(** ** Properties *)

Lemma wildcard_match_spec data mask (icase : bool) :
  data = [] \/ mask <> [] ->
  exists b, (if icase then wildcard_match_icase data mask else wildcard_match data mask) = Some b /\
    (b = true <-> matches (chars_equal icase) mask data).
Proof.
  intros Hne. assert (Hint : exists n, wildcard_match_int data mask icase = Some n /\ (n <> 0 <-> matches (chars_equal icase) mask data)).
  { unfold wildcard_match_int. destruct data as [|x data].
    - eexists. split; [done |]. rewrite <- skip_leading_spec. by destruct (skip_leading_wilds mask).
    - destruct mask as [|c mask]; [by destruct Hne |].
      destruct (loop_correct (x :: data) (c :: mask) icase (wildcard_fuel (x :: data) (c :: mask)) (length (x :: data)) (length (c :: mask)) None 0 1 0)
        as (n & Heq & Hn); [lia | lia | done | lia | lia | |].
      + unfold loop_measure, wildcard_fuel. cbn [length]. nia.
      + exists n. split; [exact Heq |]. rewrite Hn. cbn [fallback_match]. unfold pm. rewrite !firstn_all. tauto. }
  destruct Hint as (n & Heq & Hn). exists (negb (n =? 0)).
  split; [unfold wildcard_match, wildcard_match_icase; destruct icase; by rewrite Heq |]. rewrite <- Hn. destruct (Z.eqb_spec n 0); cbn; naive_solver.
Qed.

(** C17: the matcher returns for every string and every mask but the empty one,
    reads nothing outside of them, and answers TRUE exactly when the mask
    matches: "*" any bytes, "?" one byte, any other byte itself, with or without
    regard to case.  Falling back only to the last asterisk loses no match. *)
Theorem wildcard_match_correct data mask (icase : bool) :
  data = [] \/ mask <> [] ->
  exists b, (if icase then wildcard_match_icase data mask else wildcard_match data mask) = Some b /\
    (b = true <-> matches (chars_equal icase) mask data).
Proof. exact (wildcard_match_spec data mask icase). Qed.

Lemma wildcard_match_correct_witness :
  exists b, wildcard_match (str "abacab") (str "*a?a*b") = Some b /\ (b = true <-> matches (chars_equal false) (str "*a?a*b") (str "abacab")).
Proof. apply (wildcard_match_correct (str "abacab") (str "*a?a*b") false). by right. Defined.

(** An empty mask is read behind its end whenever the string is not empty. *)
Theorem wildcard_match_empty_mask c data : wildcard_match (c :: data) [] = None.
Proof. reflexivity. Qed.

________________________________________

* [TASK DETAILS]: Repeat the entries shown above, every one, word for word.

* [RESPONSE BOX]:
(** ** Properties *)

Lemma wildcard_match_spec data mask (icase : bool) :
  data = [] \/ mask <> [] ->
  exists b, (if icase then wildcard_match_icase data mask else wildcard_match data mask) = Some b /\
    (b = true <-> matches (chars_equal icase) mask data).
Proof.
  intros Hne. assert (Hint : exists n, wildcard_match_int data mask icase = Some n /\ (n <> 0 <-> matches (chars_equal icase) mask data)).
  { unfold wildcard_match_int. destruct data as [|x data].
    - eexists. split; [done |]. rewrite <- skip_leading_spec. by destruct (skip_leading_wilds mask).
    - destruct mask as [|c mask]; [by destruct Hne |].
      destruct (loop_correct (x :: data) (c :: mask) icase (wildcard_fuel (x :: data) (c :: mask)) (length (x :: data)) (length (c :: mask)) None 0 1 0)
        as (n & Heq & Hn); [lia | lia | done | lia | lia | |].
      + unfold loop_measure, wildcard_fuel. cbn [length]. nia.
      + exists n. split; [exact Heq |]. rewrite Hn. cbn [fallback_match]. unfold pm. rewrite !firstn_all. tauto. }
  destruct Hint as (n & Heq & Hn). exists (negb (n =? 0)).
  split; [unfold wildcard_match, wildcard_match_icase; destruct icase; by rewrite Heq |]. rewrite <- Hn. destruct (Z.eqb_spec n 0); cbn; naive_solver.
Qed.

(** C17: the matcher returns for every string and every mask but the empty one,
    reads nothing outside of them, and answers TRUE exactly when the mask
    matches: "*" any bytes, "?" one byte, any other byte itself, with or without
    regard to case.  Falling back only to the last asterisk loses no match. *)
Theorem wildcard_match_correct data mask (icase : bool) :
  data = [] \/ mask <> [] ->
  exists b, (if icase then wildcard_match_icase data mask else wildcard_match data mask) = Some b /\
    (b = true <-> matches (chars_equal icase) mask data).
Proof. exact (wildcard_match_spec data mask icase). Qed.

Lemma wildcard_match_correct_witness :
  exists b, wildcard_match (str "abacab") (str "*a?a*b") = Some b /\ (b = true <-> matches (chars_equal false) (str "*a?a*b") (str "abacab")).
Proof. apply (wildcard_match_correct (str "abacab") (str "*a?a*b") false). by right. Defined.

(** An empty mask is read behind its end whenever the string is not empty. *)
Theorem wildcard_match_empty_mask c data : wildcard_match (c :: data) [] = None.
Proof. reflexivity. Qed.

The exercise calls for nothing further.